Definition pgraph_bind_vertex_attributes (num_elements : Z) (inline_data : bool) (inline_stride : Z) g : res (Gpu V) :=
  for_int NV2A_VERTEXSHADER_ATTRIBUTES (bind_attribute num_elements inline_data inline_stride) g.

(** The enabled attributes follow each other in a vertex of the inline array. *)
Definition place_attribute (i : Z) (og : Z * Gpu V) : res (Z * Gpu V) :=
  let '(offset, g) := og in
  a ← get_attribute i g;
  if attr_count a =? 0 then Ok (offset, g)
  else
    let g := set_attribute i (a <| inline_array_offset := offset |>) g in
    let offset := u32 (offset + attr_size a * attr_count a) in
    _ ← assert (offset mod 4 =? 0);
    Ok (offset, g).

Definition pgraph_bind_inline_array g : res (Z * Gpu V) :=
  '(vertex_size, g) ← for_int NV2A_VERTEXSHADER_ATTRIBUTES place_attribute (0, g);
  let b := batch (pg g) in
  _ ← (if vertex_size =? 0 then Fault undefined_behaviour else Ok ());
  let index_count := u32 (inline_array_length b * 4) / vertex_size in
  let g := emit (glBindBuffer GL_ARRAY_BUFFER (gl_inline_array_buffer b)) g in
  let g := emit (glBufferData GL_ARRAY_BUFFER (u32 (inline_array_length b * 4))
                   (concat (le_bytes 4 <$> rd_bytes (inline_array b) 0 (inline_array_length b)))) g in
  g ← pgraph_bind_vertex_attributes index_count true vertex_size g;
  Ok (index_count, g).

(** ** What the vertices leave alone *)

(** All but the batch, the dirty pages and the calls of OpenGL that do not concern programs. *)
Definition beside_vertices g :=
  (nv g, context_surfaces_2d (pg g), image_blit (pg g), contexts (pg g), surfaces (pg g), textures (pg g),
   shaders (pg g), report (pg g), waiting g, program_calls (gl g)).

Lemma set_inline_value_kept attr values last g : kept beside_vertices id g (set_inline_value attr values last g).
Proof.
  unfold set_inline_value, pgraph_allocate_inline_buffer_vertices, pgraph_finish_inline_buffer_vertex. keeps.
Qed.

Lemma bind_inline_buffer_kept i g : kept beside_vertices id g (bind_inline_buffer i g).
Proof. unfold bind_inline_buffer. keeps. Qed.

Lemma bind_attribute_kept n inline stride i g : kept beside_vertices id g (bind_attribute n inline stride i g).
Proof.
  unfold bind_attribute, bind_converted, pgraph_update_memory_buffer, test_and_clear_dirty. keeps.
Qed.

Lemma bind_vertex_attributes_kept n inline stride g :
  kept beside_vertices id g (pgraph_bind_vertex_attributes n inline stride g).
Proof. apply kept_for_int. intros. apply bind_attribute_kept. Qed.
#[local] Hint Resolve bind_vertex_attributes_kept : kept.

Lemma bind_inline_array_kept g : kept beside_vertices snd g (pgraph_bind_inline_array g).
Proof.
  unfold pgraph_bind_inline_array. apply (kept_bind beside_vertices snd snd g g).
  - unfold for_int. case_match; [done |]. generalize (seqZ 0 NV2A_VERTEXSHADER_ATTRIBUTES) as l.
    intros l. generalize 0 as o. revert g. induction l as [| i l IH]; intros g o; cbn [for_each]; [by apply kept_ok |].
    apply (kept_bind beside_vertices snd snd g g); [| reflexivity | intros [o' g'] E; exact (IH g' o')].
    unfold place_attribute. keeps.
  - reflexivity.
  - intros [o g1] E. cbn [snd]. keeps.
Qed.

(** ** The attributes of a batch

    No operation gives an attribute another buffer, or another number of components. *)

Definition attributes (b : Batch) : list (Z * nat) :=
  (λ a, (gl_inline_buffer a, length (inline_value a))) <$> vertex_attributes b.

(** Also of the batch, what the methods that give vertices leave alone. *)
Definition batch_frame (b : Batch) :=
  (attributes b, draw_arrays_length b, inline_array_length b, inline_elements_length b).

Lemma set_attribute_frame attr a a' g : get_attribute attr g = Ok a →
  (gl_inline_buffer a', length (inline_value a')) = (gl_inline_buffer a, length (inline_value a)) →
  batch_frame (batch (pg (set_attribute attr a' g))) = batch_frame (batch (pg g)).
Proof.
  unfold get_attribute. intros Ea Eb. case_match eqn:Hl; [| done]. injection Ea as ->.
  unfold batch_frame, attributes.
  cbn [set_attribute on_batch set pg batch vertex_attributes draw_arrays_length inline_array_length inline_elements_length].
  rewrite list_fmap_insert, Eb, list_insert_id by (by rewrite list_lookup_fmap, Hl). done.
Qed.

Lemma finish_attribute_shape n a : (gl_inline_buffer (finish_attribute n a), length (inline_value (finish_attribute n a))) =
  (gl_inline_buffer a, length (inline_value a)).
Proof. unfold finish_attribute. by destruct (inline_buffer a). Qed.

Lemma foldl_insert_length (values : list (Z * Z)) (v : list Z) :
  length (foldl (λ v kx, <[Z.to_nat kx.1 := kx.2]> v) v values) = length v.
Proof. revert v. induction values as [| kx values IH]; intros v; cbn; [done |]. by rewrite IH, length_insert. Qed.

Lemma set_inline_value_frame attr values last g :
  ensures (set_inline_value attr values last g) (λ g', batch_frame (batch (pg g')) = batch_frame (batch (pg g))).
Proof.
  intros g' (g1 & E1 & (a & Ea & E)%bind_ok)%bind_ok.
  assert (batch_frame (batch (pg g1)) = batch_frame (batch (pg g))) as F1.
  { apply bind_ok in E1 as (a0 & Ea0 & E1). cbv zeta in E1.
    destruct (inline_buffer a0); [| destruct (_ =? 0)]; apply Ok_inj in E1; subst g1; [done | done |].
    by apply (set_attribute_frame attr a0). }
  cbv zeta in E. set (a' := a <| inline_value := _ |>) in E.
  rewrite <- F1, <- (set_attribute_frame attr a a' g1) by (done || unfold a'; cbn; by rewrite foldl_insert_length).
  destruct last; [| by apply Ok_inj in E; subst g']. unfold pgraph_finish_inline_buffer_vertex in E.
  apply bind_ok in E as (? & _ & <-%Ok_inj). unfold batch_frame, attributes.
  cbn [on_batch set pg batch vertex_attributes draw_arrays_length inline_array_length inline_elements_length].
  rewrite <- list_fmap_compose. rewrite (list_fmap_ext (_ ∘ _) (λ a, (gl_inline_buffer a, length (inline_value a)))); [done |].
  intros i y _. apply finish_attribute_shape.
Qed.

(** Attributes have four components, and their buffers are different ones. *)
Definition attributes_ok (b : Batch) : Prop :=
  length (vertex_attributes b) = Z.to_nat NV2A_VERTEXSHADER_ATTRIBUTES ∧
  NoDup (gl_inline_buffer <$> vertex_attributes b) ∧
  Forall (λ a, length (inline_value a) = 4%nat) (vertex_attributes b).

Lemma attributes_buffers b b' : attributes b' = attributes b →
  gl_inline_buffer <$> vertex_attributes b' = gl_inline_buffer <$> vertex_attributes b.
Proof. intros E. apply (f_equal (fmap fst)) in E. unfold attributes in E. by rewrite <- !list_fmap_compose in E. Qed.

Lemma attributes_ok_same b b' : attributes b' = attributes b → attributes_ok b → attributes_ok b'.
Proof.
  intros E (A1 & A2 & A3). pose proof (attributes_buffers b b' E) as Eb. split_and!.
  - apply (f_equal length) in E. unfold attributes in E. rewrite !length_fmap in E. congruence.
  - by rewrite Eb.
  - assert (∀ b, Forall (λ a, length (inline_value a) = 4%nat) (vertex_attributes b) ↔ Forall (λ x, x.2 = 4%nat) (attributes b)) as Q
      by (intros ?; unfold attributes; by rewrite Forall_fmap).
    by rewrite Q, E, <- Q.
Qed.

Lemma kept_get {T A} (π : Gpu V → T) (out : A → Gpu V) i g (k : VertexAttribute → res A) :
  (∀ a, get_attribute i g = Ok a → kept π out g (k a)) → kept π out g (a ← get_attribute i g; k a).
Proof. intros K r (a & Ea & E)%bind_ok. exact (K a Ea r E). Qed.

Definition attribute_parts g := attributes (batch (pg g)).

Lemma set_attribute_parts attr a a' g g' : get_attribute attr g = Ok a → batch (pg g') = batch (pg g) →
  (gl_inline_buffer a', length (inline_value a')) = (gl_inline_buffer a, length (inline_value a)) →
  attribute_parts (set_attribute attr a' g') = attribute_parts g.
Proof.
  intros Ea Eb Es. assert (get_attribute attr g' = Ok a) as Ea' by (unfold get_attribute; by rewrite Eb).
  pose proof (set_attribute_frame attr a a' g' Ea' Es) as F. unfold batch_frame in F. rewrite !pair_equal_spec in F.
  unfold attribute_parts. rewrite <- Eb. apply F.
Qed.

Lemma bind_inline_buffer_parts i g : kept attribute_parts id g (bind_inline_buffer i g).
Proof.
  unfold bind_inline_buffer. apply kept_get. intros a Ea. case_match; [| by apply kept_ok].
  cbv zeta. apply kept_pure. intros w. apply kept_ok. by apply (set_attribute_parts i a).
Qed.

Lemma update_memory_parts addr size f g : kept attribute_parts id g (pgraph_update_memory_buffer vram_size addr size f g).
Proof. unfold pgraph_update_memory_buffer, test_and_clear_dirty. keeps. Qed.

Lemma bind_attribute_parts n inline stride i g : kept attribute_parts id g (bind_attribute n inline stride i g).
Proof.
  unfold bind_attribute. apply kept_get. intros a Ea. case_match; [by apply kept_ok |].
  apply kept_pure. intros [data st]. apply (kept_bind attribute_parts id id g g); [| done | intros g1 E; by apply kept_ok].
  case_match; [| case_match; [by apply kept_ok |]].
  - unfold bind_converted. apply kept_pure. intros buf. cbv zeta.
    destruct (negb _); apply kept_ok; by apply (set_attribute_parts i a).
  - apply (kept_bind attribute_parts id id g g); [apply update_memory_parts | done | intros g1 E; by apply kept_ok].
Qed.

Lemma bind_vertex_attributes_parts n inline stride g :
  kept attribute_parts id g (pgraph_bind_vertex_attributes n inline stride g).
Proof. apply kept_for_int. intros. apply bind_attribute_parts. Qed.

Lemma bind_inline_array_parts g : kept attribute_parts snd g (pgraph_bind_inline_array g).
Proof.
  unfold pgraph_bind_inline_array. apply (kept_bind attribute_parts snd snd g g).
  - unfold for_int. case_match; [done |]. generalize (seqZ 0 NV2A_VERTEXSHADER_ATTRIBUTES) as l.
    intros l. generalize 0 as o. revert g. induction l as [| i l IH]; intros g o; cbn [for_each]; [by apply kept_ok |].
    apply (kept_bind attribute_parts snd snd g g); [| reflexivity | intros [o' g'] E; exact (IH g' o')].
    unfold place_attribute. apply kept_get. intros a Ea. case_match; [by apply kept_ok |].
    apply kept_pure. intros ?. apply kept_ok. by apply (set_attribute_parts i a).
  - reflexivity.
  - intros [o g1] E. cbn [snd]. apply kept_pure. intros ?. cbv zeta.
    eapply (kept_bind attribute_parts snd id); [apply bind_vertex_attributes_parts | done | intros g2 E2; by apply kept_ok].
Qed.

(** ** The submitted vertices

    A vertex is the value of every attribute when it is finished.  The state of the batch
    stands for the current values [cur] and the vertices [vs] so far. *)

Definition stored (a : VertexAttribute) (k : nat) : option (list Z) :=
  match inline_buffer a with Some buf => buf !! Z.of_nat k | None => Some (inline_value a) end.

◇ ◇ ◇ ◇ ◇

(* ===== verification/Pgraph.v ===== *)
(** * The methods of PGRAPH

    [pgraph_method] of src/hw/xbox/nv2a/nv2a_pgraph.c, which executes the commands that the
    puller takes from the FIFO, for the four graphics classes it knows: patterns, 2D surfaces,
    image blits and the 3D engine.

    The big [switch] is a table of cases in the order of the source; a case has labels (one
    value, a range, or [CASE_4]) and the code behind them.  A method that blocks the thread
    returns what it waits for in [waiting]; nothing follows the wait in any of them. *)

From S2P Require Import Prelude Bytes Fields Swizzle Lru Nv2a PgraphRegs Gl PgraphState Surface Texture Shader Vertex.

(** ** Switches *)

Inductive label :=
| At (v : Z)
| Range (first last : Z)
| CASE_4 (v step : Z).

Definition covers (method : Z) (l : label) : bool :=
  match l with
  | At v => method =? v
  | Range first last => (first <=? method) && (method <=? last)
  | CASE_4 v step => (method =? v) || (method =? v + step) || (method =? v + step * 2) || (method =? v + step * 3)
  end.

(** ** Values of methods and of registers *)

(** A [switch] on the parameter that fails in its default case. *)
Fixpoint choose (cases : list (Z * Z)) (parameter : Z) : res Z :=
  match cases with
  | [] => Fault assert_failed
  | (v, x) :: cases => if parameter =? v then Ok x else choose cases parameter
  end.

◇ ◇ ◇ ◇ ◇

**Exercise aim**
Throughout the data above, count the lines in which the word "first" occurs; supply the number alone.

**Result**
2